Where are the investment opportunities?

Last year, as most of the population pivoted to working from home and venues closed, services such as telehealth and remote diagnostics boomed.

A doctor in her office in speaking to a COVID patient via video on a laptop. (Source: AP)
More and more doctors around the world conducted check-ups via telehealth in the past two years than ever. (Source: Getty)

When the pandemic hit originally, many biotech and drug-development companies attempted pivots to show their research could be effective against COVID-19. Very little has come of those developments, with the vaccines made readily available by large pharmaceutical companies such as Pfizer, AstraZeneca and Moderna proving successful.

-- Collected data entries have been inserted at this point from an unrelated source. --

(** C6.  Isolation: whatever a logged-in client sends, for whatever failures of
    the database, messages outside the mailboxes of its user stay exactly as they
    are, and so do all mailboxes, as long as the session's deletion marks are on the
    user's own messages, which every command preserves.  No cache gets in the way:
    in a well-formed state it names no mailbox of anybody else. *)
Theorem pop3_isolation `{MR : MapRange} `{S : Store} (digest : string → string) `{!StoreSpec S digest}
    (IDKey : string → list Z → Z → Z → Z → Z → list Z) (md5hex : string → string) (cfg : P3Config)
    (lines : list string) (w : World) (s : Session) :
  let u := p3_userID s in
  let M := mailboxes (w_db w) in
  wf w → p3_phase s = stateTransaction →
  (∀ id, id ∈ p3_markedDeleted s → msg_mine u M (w_db w) id) →
  let w' := (handle_lines IDKey md5hex cfg lines (w, s)).2.1 in
  wf w' ∧ mailboxes (w_db w') = M ∧
  ∀ m, ¬ mine u M m → m ∈ rows (messages (w_db w')) ↔ m ∈ rows (messages (w_db w)).
Proof.
  intros u M Hw Hp Hk w'.
  assert (pres (iso u M (filter (λ m, ¬ mine u M m) (rows (messages (w_db w))))) (handle_lines IDKey md5hex cfg lines)) as Hl.
  { induction lines as [|line lines IH]; cbn [handle_lines]; [apply pres_ret|].
    destruct (String.eqb line ""); [apply IH|].
    destruct (match strings.SplitN2 line " " with [c; a] => (c, a) | c :: _ => (c, "") | [] => ("", "") end) as [c a].
    apply pres_bind; [by eapply iso_handleCommand|]. intros []; [apply IH|apply pres_ret]. }
  destruct (Hl (w, s)) as ((Hw' & HM & HF) & _).
  { split_and!; try done; by split_and!. }
  fold w' in Hw', HM, HF. split; [done|]. split; [done|]. intros m Hm.
  transitivity (m ∈ filter (λ m, ¬ mine u M m) (rows (messages (w_db w')))).
  - rewrite list_elem_of_filter. tauto.
  - rewrite HF, list_elem_of_filter. tauto.
Qed.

Power said developing trends would move away from a focus on tackling COVID-19, with medical diagnostics, cancer treatments and infection control three sub-sectors of particular interest.


“The drug-development area will be interesting to watch," he said.

"Over the past few years, we have seen the great rise of immuno-oncology.”

Immuno-oncology is the study and development of drugs and treatment therapies that take advantage of the body's own immune system to fight cancer.

“We have seen significant market moves from Australian companies like Imugene and Immutep, who are at the forefront of some of the really interesting work being done in this space," Power added.

The company's lead product is HER-Vaxx, a therapeutic cancer vaccine for gastric and breast cancer.

Imugene shares began rapidly climbing in late April and early May, when the company had its Phase 1b clinical trial data published in the prestigious American cancer journal, Clinical Cancer Research.

Medical technology

Power also pointed to several companies in the medical technology space as ones to look out for, namely ResMed, ImpediMed, Volpara and Nanosonics - all of which are listed on the ASX.

ResMed is a bonafide leader in the medtech sector, with a market capitalisation north of $65 billion. It offers cloud-connected medical devices that transform care for people with sleep apnea, COPD and other chronic diseases. 

Up-and-coming ASX medtech businesses include ImpediMed, which in late October announced a trial of its L-Dex technology resulted in a lower rate of progression to chronic disease than patients with early detection from volume measurements using a tape measure.

Volpara provides clinically validated, AI-powered software for personalised screening and early detection of breast cancer, empowering both patients and clinicians, while Nanosonics is focused on preventing the transmission of infections.